[Dataset entries]
^^^^^^^^^^^^^^^^
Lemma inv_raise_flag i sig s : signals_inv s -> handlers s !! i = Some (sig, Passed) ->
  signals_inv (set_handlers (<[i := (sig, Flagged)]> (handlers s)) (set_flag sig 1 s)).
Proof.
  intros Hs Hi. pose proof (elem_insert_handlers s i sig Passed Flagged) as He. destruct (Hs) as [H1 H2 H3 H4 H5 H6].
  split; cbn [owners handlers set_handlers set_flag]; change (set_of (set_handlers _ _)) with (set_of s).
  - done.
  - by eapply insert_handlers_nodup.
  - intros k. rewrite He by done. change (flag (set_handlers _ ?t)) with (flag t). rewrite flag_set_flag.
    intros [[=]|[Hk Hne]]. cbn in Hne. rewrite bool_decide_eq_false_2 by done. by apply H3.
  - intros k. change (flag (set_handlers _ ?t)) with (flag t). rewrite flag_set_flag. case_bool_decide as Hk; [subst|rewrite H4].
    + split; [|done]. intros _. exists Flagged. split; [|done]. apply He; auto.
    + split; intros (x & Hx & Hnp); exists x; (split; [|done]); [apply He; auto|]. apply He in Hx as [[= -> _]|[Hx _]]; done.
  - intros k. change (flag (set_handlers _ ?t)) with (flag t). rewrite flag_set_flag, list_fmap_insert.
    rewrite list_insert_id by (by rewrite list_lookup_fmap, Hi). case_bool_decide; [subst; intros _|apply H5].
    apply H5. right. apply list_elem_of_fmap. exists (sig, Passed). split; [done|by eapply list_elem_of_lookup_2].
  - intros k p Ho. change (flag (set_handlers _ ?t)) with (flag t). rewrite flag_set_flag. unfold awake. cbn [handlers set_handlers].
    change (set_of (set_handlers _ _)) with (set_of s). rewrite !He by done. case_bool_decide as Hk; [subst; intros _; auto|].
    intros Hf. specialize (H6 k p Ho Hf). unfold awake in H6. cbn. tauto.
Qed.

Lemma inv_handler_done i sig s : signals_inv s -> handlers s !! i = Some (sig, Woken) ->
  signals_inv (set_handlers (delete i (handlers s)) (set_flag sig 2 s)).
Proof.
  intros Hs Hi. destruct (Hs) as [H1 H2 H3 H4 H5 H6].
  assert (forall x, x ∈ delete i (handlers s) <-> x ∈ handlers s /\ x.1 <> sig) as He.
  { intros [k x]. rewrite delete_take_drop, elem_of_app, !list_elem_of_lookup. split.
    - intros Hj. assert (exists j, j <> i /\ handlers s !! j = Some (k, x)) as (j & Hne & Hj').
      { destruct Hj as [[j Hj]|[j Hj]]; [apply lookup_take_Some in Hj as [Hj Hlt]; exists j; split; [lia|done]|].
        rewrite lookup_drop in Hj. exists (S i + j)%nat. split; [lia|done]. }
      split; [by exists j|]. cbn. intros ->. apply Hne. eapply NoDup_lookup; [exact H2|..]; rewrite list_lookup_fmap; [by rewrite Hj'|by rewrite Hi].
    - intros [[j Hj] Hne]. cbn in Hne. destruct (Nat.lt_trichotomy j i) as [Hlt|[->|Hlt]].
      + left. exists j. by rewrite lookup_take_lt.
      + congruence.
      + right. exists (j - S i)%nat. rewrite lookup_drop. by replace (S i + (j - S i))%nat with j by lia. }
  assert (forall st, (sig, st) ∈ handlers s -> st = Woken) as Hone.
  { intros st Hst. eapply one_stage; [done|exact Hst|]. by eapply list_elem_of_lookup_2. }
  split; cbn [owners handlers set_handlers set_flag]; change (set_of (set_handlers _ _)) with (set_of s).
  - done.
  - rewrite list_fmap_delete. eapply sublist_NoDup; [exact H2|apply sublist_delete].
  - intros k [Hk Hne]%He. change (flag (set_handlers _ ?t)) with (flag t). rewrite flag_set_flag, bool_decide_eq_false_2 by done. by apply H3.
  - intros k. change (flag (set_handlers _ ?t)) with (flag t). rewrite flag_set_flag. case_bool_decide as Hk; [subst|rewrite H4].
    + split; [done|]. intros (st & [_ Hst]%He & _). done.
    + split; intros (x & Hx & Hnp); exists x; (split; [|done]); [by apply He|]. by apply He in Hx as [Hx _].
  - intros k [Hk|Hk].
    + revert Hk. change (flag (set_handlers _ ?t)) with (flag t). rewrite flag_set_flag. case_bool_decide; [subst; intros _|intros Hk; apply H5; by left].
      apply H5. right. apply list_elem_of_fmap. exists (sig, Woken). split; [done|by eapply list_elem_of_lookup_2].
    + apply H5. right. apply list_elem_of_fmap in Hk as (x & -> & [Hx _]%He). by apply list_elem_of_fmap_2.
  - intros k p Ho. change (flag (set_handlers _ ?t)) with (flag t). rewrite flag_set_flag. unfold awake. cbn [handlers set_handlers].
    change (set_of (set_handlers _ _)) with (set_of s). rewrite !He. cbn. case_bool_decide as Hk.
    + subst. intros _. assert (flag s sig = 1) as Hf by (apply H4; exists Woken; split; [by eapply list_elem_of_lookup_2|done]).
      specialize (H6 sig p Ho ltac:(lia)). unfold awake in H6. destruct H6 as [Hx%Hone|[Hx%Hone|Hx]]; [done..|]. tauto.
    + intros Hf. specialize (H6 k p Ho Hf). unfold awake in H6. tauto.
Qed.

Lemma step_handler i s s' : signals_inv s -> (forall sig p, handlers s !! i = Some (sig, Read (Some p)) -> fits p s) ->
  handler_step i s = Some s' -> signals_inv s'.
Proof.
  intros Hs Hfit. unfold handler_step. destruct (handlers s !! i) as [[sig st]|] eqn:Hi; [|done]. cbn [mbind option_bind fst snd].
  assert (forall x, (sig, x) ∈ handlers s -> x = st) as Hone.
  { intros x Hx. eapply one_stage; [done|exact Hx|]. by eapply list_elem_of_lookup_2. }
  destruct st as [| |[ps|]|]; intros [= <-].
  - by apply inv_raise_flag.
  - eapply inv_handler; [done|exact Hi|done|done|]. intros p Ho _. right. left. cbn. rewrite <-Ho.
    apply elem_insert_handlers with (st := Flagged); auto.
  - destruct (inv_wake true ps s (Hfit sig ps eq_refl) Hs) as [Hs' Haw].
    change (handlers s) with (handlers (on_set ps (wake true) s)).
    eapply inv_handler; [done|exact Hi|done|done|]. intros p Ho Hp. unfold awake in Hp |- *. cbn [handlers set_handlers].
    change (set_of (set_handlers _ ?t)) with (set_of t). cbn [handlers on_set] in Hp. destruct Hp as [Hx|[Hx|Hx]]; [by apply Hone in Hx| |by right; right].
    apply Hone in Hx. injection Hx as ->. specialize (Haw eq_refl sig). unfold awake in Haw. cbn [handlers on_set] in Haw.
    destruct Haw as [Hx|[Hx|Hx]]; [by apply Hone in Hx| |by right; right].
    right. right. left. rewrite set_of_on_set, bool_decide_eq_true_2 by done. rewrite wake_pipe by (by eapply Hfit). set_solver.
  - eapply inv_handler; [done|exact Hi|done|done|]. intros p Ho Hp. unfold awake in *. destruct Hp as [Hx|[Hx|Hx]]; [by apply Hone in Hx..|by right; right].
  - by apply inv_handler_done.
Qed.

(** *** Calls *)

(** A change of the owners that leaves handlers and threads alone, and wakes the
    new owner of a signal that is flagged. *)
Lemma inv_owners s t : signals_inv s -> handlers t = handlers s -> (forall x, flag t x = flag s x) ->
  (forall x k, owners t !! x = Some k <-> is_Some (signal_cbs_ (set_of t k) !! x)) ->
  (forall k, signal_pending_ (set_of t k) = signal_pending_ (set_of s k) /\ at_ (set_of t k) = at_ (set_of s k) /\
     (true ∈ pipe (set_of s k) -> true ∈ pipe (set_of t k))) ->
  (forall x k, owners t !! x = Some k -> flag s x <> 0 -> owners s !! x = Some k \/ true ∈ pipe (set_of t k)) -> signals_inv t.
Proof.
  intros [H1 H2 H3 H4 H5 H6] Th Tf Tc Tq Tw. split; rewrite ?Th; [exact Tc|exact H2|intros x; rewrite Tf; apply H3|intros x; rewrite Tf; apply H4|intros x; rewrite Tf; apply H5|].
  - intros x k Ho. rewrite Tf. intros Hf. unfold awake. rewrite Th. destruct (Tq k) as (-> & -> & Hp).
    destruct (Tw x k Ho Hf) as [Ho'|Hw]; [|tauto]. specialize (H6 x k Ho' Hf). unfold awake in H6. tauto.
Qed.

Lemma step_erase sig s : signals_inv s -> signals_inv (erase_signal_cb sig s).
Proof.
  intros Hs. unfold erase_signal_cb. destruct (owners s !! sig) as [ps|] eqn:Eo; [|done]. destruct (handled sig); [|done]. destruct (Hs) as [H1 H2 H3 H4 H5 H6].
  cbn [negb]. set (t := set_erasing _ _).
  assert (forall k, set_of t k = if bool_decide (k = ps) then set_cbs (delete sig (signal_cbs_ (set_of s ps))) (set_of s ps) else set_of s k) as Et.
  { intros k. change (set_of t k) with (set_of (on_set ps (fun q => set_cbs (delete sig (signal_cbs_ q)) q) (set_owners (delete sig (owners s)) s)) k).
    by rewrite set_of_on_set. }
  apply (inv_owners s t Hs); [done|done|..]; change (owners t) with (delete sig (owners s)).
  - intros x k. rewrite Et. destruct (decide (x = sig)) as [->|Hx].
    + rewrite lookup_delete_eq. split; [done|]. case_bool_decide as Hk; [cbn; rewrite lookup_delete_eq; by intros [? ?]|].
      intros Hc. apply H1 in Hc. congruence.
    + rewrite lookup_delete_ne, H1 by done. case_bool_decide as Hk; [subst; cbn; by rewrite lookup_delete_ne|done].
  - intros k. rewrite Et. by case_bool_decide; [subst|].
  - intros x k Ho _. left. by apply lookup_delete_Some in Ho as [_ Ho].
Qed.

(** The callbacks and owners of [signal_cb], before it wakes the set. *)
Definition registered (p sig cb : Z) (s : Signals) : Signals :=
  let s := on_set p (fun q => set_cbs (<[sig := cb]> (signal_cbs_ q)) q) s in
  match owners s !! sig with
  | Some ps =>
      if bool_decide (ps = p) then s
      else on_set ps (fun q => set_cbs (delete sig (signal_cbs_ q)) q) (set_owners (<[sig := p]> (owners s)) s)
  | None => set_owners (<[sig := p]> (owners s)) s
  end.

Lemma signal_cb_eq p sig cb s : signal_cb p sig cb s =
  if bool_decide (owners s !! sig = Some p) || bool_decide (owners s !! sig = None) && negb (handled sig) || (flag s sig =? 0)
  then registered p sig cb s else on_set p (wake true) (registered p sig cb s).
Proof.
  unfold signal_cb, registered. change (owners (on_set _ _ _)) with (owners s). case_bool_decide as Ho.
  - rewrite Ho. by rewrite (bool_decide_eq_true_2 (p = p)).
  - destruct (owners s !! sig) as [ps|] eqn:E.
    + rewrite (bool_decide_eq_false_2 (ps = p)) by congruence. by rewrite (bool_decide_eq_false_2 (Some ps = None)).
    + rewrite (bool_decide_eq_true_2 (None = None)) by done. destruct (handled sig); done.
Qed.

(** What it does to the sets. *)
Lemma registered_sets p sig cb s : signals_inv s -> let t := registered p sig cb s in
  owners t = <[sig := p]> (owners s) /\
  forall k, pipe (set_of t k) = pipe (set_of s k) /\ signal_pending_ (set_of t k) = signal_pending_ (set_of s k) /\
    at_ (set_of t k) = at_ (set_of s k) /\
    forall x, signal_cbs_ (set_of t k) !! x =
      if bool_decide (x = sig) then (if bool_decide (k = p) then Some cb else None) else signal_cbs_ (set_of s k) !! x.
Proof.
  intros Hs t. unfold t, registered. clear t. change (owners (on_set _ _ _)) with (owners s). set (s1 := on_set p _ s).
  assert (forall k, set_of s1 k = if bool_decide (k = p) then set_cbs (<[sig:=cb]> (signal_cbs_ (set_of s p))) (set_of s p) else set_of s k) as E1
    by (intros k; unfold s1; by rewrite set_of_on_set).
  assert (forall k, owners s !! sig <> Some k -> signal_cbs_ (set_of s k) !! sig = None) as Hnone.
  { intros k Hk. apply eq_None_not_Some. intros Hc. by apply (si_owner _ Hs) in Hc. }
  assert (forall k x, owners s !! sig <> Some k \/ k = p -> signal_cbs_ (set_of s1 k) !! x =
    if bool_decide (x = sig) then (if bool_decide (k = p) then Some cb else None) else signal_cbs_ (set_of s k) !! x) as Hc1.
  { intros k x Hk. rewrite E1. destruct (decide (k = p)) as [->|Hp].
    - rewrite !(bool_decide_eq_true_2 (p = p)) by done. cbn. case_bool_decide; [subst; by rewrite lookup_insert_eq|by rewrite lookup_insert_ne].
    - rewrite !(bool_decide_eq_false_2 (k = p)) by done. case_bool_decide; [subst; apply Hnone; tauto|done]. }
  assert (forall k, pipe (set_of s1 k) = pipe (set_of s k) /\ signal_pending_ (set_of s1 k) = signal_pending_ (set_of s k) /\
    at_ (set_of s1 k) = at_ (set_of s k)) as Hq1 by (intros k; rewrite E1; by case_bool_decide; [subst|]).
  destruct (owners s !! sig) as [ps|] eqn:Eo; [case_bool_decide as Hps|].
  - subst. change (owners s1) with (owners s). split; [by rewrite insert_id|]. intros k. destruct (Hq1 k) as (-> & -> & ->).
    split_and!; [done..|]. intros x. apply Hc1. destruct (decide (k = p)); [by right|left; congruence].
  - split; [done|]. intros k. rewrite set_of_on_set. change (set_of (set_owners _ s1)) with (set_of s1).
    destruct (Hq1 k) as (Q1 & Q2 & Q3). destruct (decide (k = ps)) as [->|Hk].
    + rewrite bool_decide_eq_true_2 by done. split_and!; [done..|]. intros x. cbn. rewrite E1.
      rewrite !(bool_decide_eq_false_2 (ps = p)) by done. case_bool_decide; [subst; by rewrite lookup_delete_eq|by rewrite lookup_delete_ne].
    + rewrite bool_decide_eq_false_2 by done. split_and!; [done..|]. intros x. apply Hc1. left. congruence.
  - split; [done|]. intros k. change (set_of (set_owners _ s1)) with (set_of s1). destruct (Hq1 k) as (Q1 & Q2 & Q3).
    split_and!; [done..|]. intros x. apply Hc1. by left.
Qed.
^^^^^^^^^^^^^^^^
[TASK GOAL]
Among the lines of the records, copy out each one that contains the word "Lemma".

[TASK RESULT]
Lemma inv_raise_flag i sig s : signals_inv s -> handlers s !! i = Some (sig, Passed) ->
Lemma inv_handler_done i sig s : signals_inv s -> handlers s !! i = Some (sig, Woken) ->
Lemma step_handler i s s' : signals_inv s -> (forall sig p, handlers s !! i = Some (sig, Read (Some p)) -> fits p s) ->
Lemma inv_owners s t : signals_inv s -> handlers t = handlers s -> (forall x, flag t x = flag s x) ->
Lemma step_erase sig s : signals_inv s -> signals_inv (erase_signal_cb sig s).
Lemma signal_cb_eq p sig cb s : signal_cb p sig cb s =
Lemma registered_sets p sig cb s : signals_inv s -> let t := registered p sig cb s in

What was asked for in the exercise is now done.